Yes, people will still be able to download and view your dongle by 2372.

But once the capacity of the blockchain is too high, it will become more difficult to store all this data, until at some point there is a huge risk, some historical data will eventually…no one will store it.

It is easy to quantify this risk. Take the data capacity of the blockchain (MB/sec) as the unit and multiply it by ~30 to get the amount of data stored per year (TB). The current sharding plan has a data capacity of approximately 1.3 MB/sec, so it is approximately 40 TB/year. If it is increased by 10 times, it is 400 TB/year. If we not only want to have access to the data, but also in a convenient way, we also need metadata (such as decompressing aggregate transactions), so that it reaches 4 PB per year, or 40 PB in ten years. The Internet Archive uses 50 PB. So this can be said to be the upper limit of the safe size of the sharded blockchain.

Therefore, it seems that in these two dimensions, the Ethereum sharding design is actually very close to the reasonable maximum safety value. The constant can be increased a little, but not too much.

Concluding remarks

There are two ways to try to expand the blockchain: basic technical improvements and simple parameter enhancements. First of all, boosting parameters sounds very attractive: if you are doing mathematical operations on a table paper, it is easy to convince yourself that a consumer-grade laptop can handle thousands of transactions per second, without the need for ZK-SNARK, rollups or Fragmentation. Unfortunately, there are many subtle reasons why this method is fundamentally flawed.
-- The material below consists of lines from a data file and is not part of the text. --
Ltac ids_plain Hn :=
  unfold with_shard, sweep_body, job_next, range_next, sweep_next, delete_in in Hn;
  repeat case_match;
  try (apply list_elem_of_fmap in Hn as (? & Hn & _); repeat case_match);
  inv_elem; by ids_case.
Ltac ids_flow Hn :=
  case_match; [repeat case_match; inv_elem; unfold delete_in; repeat case_match; by ids_case|];
  eapply ids_flow_action; [exact Hn|..]; intros; unfold potential, inflight; simpl;
  repeat match goal with E : at_pc _ = _ |- _ => rewrite E end; done || lia.

Lemma next_ids s l s' l' : (s', l') ∈ next s l → ids_step s l s' l'.
Proof.
  intros Hn. open_table Hn. destruct (at_pc l) eqn:Hpc; try (by ids_plain Hn); try (by ids_flow Hn).
  - destruct (todo l) eqn:Htd; [by inv_elem|]. by eapply ids_start.
  - inv_elem. right. unfold potential, inflight. rewrite Hpc. simpl.
    split_and!; [lia|done|]. right. rewrite app_nil_r. symmetry. apply Permutation_cons_append.
  - unfold store_new in Hn. case_match; inv_elem. ids_case.
    unfold ids. simpl. by rewrite fmap_app, app_nil_r.
Qed.

Record ids_inv (c : conf) : Prop := {
  ids_nodup : NoDup (ids (shared c) ++ (procs c ≫= inflight));
  ids_bound : ∀ x, x ∈ ids (shared c) ++ (procs c ≫= inflight) → 0 < x <= lastID (shared c);
  ids_last : 0 <= lastID (shared c);
  ids_room : lastID (shared c) + zsum potential (procs c) < 2 ^ 64 }.

Lemma potential_nonneg l : 0 <= potential l.
Proof.
  unfold potential. assert (0 <= zsum needs_id (todo l)); [|by case_match; lia].
  apply zsum_nonneg. intros []; simpl; lia.
Qed.

Lemma ids_inv_step c c' : ids_inv c → step next c c' → ids_inv c'.
Proof.
  intros [Hnd Hb Hl0 Hr] Hstep. destruct Hstep as [n l s s' l' ps Hl Hn]. simpl in *.
  pose proof (zsum_insert potential ps n l l' Hl) as Hz.
  pose proof (bind_insert_perm inflight ps n l l' Hl) as Hi.
  assert (∀ x, x ∈ <[n:=l']> ps → 0 <= potential x) as Hpos by (intros; apply potential_nonneg).
  assert (0 <= zsum potential (<[n:=l']> ps)) as Hz0 by apply zsum_nonneg, potential_nonneg.
  assert (∀ new, ids s' ++ inflight l' ≡ₚ new ++ ids s ++ inflight l →
    ids s' ++ (<[n:=l']> ps ≫= inflight) ≡ₚ new ++ ids s ++ (ps ≫= inflight)) as Hperm.
  { intros new Hp. apply (Permutation_app_inv_r (inflight l)). rewrite <- !(assoc_L (++)), Hi.
    trans ((ids s' ++ inflight l') ++ (ps ≫= inflight)); [solve_Permutation|].
    rewrite Hp. solve_Permutation. }
  assert (∀ x, x ∈ ids s ++ (ps ≫= inflight) → x ≠ lastID s + 1) as Hfresh.
  { intros x ?%Hb. lia. }
  destruct (next_ids s l s' l' Hn) as [(Hp & HL & Hq)|(Hp & HL & Hq)].
  - specialize (Hperm [] Hq). simpl in Hperm. split; simpl; rewrite ?Hperm, ?HL; try done; [|lia].
    intros x. rewrite Hperm. apply Hb.
  - unfold NextID in *. rewrite u64_small in * by (unfold in_u64; lia).
    destruct Hq as [Hq|Hq]; [specialize (Hperm [] Hq)|specialize (Hperm [lastID s + 1] Hq)];
      simpl in Hperm; (split; simpl; rewrite ?HL; [rewrite Hperm| |lia|lia]); try done.
    + intros x. rewrite Hperm. intros ?%Hb. lia.
    + apply NoDup_cons. split; [|done]. by intros ?%Hfresh.
    + intros x. rewrite Hperm. intros [->|?%Hb]%elem_of_cons; lia.
Qed.

Lemma ids_inv_init t last progs :
  0 <= last → last + zsum (zsum needs_id) progs < 2 ^ 64 → ids_inv (init t last progs).
Proof.
  intros H0 Hr. assert (∀ x, x ∉ (procs (init (V:=V) t last progs) ≫= inflight)) as Hno.
  { intros x (l & Hx & (cs & -> & _)%list_elem_of_fmap)%list_elem_of_bind.
    by apply not_elem_of_nil in Hx. }
  split; simpl in *; try done.
  - by rewrite (elem_of_nil_inv _ Hno); constructor.
  - by intros x ?%Hno.
  - assert (zsum potential ((λ cs, mkLocal Ready cs []) <$> progs) = zsum (zsum needs_id) progs)
      as ->; [|done].
    clear. induction progs as [|p ps IH]; [done|].
    change (potential (mkLocal Ready p []) + zsum potential ((λ cs, mkLocal Ready cs []) <$> ps) =
            zsum needs_id p + zsum (zsum needs_id) ps).
    rewrite IH. unfold potential. simpl. lia.
Qed.

(** Equal IDs mean the same flow. *)
Lemma ids_unique s a b e e' :
  NoDup (ids s) → heap s !! a = Some e → heap s !! b = Some e' →
  Flow.id (body e) = Flow.id (body e') → a = b.
Proof.
  intros Hnd Ha Hb Heq. eapply (NoDup_lookup (ids s)); [done|..];
    unfold ids; rewrite list_lookup_fmap; [by rewrite Ha|]. rewrite Hb. simpl. by rewrite Heq.
Qed.

(** * Without a touch, nothing is refreshed *)

Definition no_touch_call (c : call (K:=K) (V:=V)) : Prop :=
  match c with CGetAndTouch _ | CTouchFlow _ => False | _ => True end.

Definition fl_quiet (fl : Flow.Local) : Prop :=
  (Flow.CTouch ∉ Flow.todo fl) ∧
  match Flow.at_pc fl with Flow.ToLoop _ | Flow.ToCas _ _ => False | _ => True end.

(** A goroutine that will not touch a flow. *)
Definition quiet l : Prop :=
  Forall no_touch_call (todo l) ∧
  match at_pc l with
  | InTouch _ _ _ => False
  | InFlow _ fl | InClosed _ _ fl _ | SwExpire _ _ _ _ fl _ _ => fl_quiet fl
  | _ => True
  end.

Lemma fl_quiet_next f clk fl p fl' :
  fl_quiet fl → (p, fl') ∈ Flow.next (Flow.mkSh f clk) fl →
  fl_quiet fl' ∧ Flow.LastSeen (Flow.flow p) = Flow.LastSeen f.
Proof.
  intros [Ht Hq] Hn. unfold Flow.next, Flow.close_load in Hn. unfold fl_quiet, Flow.LastSeen.
  destruct fl as [[] td rs]; simpl in *; repeat case_match; inv_elem; flow_facts; subst;
    rewrite ?Flow.and_not_lor; try done; set_solver.
Qed.

Definition same_seen s s' : Prop :=
  ∀ a e, heap s !! a = Some e →
  ∃ e', heap s' !! a = Some e' ∧ Flow.LastSeen (body e') = Flow.LastSeen (body e).

Lemma same_seen_refl s s' : heap s' = heap s → same_seen s s'.
Proof. intros E a e He. exists e. by rewrite E. Qed.

Lemma same_seen_body s a e f :
  heap s !! a = Some e → Flow.LastSeen f = Flow.LastSeen (body e) → same_seen s (set_body s a f).
Proof.
  intros He Hf b e' Hb. rewrite heap_set_body. case_decide; [subst|by exists e'].
  rewrite Hb. simplify_eq. by eexists.
Qed.

Lemma quiet_flow_action s a fl k s' l' :
  (s', l') ∈ flow_action s a fl k → fl_quiet fl → (∀ fl', fl_quiet fl' → quiet (k fl')) →
  quiet l' ∧ same_seen s s'.
Proof.
  unfold flow_action. destruct (heap s !! a) as [e|] eqn:He; [|by intros ?%not_elem_of_nil].
  intros ([p fl'] & Heq & Hn)%list_elem_of_fmap Hq Hk. simplify_eq/=.
  destruct (fl_quiet_next _ _ _ _ _ Hq Hn). split; [by apply Hk|]. by eapply same_seen_body.
Qed.

Lemma fl_quiet_call c : c ≠ Flow.CTouch → fl_quiet (flow_call c).
Proof. intros Hc. split; [|done]. simpl. intros ?%list_elem_of_singleton. congruence. Qed.

Lemma quiet_start s l c rest s' l' :
  Forall no_touch_call (c :: rest) → todo l = c :: rest →
  (s', l') ∈ start hash zero s (mkLocal Ready rest (rets l)) c → quiet l' ∧ same_seen s s'.
Proof.
  intros [Hc Hrest]%Forall_cons Htd Hn.
  destruct c; simpl in Hn, Hc; try done; unfold with_shard, use_flow, run_select in Hn;
    repeat case_match; inv_elem; unfold quiet; simpl;
    try (split; [split; [by auto|by auto using fl_quiet_call]|by apply same_seen_refl]).
  - split; [split; [done|by apply fl_quiet_call]|]. intros b e' Hb.
    eapply (same_seen_body s _ _ (Flow.freeze _)); [done| |exact Hb].
    unfold Flow.LastSeen. simpl. by rewrite Flow.and_not_lor.
Qed.

Ltac quiet_plain Hn :=
  unfold with_shard, sweep_body, job_next, range_next, sweep_next, delete_in, start_closed in Hn;
  repeat case_match;
  try (apply list_elem_of_fmap in Hn as (? & Hn & _); repeat case_match);
  inv_elem; (split; [split; simpl; [done|by auto using fl_quiet_call]|by apply same_seen_refl]).
Ltac quiet_flow Hn :=
  case_match; [repeat case_match; inv_elem; unfold delete_in; repeat case_match;
    by split; [|apply same_seen_refl]|];
  eapply quiet_flow_action; [exact Hn|done|]; by intros; split.

Lemma next_quiet s l s' l' : quiet l → (s', l') ∈ next s l → quiet l' ∧ same_seen s s'.
Proof.
  intros [Ht Hq] Hn. open_table Hn. destruct (at_pc l) eqn:Hpc; try done;
    try (by quiet_plain Hn); try (by quiet_flow Hn).
  - destruct (todo l) eqn:Htd; [by inv_elem|]. by eapply quiet_start.
  - unfold store_new in Hn. case_match; inv_elem. split; [done|].
    intros a e He. exists e. split; [|done]. simpl. by apply lookup_app_l_Some.
Qed.

Lemma quiet_steps c c' :
  Forall quiet (procs c) → rtc (step next) c c' →
  Forall quiet (procs c') ∧ same_seen (shared c) (shared c').
Proof.
  intros Hc. apply (inv_reachable next (λ c', Forall quiet (procs c') ∧
    same_seen (shared c) (shared c'))); [split; [done|by apply same_seen_refl]|].
  intros a b [Ha Hs] Hab. destruct Hab as [n l s s' l' ps Hl Hn]. simpl in *.
  destruct (next_quiet s l s' l') as [? Hs']; [by eapply Forall_lookup_1|done|].
  split; [by apply Forall_insert|]. intros x e He. apply Hs in He as (e' & He' & ?).
  apply Hs' in He' as (e'' & ? & ?). exists e''. split; [done|congruence].
Qed.

(** * Properties *)

Lemma opened_nodup s : NoDup (opened s).
Proof.
  apply (NoDup_fmap_1 snd). unfold opened. rewrite fmap_imap. simpl.
  assert (∀ (es : list (Entry (K:=K) (V:=V))) n, NoDup (imap (λ a _, n + a)%nat es)) as Hn.
  { induction es as [|e es IH]; intros n; simpl; [constructor|]. apply NoDup_cons. split.
    - rewrite elem_of_lookup_imap. intros (i & x & E & _). simpl in E. lia.
    - erewrite imap_ext; [apply (IH (S n))|]. intros. simpl. lia. }
  erewrite imap_ext; [apply (Hn _ 0%nat)|]. done.
Qed.

(** C5: whatever the goroutines do, OnClose is called at most once per flow,
    with the key the flow was opened for and after the flow is Closed; no flow
    is lost: when no call is running, the flows still in the table and the flows
    reported to OnClose are together exactly the flows ever opened. *)
Theorem OnClose_exactly_once o clk t last progs c :
  optShards o <= 2 ^ 62 → optOnClose o = true → NewTable o clk = Some t →
  rtc (step next) (init t last progs) c →
  NoDup (called (shared c)) ∧
  (∀ k a, (k, a) ∈ called (shared c) →
     ∃ e, heap (shared c) !! a = Some e ∧ key e = k ∧ Flow.state (body e) = Flow.Closed) ∧
  (Forall (λ l, at_pc l = Ready) (procs c) →
     entries (shared c) ++ called (shared c) ≡ₚ opened (shared c)).
Proof.
  intros Ho Hon Hnew Hc. pose proof (inv_init hash o clk t last progs Ho Hnew) as Hi.
  assert (onClose t = true) as Hont.
  { unfold NewTable in Hnew. destruct (pow2_ceil _); by simplify_eq/=. }
  destruct (inv_steps hash zero _ _ Hi Hc) as [[_ _ _ _ Hp Hcl _] Hev].
  specialize (Hp (eq_trans (ev_onClose _ _ Hev) Hont)).
  split_and!.
  - pose proof (opened_nodup (shared c)) as Hnd. rewrite <- Hp in Hnd.
    by apply NoDup_app in Hnd as (_ & _ & (_ & _ & ?)%NoDup_app).
  - intros k a Hin. destruct (Hcl k a Hin) as (e & He & ?). exists e. split_and!; try done.
    assert ((k, a) ∈ opened (shared c)) as Hop by (rewrite <- Hp; set_solver).
    apply elem_of_lookup_imap in Hop as (i & x & ? & ?). by simplify_eq.
  - intros Hready. rewrite <- Hp. replace (procs c ≫= pend) with (@nil (K * nat)); [done|].
    symmetry. clear -Hready. induction Hready as [|l ls Hl _ IH]; [done|]. csimpl.
    rewrite IH. unfold pend. by rewrite Hl.
Qed.

(** C7: the results of the table's methods stay true: a lookup gave the flow
    opened for that key, a successful Remove took out a flow of that key and ID
    and reported it, and every flow a Sweep evicted was last seen before the
    sweep's cutoff and can never be touched again. No shard index is out of
    range. *)
Theorem table_results_hold o clk t last progs c c' l r :
  optShards o <= 2 ^ 62 → NewTable o clk = Some t →
  rtc (step next) (init t last progs) c → l ∈ procs c → r ∈ rets l →
  rtc (step next) c c' → result_ok (shared c') r.
Proof.
  intros Ho Hnew Hc Hl Hr Hc'. pose proof (inv_init hash o clk t last progs Ho Hnew) as Hi.
  destruct (inv_steps hash zero _ _ Hi Hc) as [Hinv _].
  destruct (inv_steps hash zero _ _ Hinv Hc') as [_ Hev].
  eapply result_ok_evolves; [done|]. by eapply Hinv.
Qed.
Computers running blockchain nodes cannot use 100% of the CPU to verify the blockchain; they need a large margin of security to resist accidental DoS attacks, and they need spare capacity to perform tasks such as processing transactions in a memory pool , And the user does not want to be unable to use it for any other applications at the same time when the node is running on the computer. Bandwidth is also limited: a 10 MB/s connection does not mean that 10 MB blocks can be processed per second! Maybe 1-5 MB blocks can be processed every 12 seconds. The same is true for storage. Increasing the hardware requirements for running nodes and restricting dedicated node operators is not a solution. For a decentralized blockchain, it is very important for ordinary users to be able to run nodes and form a culture that running nodes is a common behavior.

However, basic technical improvements are feasible. At present, the main bottleneck of Ethereum is storage size, and statelessness and state overdue can solve this problem and enable it to grow up to about 3 times, but not more, because we want to run nodes easier than currently. Blockchains that use sharding can be expanded further because a single node in a sharded blockchain does not need to process every transaction. But even with sharded blockchains, capacity has limitations: as the capacity increases, the minimum number of safe users increases, and the cost of archiving the blockchain (and if no one archives the chain, there is a risk of data loss) will rise. But we don’t have to worry too much: these limits are sufficient for us to process more than one million transactions per second while ensuring the complete security of the blockchain. But to achieve this without compromising the most valuable decentralization feature of the blockchain, we need to make more efforts.

Author/ Translator: Jamie Kim
Bio: Jamie Kim is a technology journalist. Raised in Hong Kong and always vocal at heart. She aims to share her expertise with the readers at Kim is a Bitcoin maximalist who believes with unwavering conviction that Bitcoin is the only cryptocurrency – in fact, currency – worth caring about.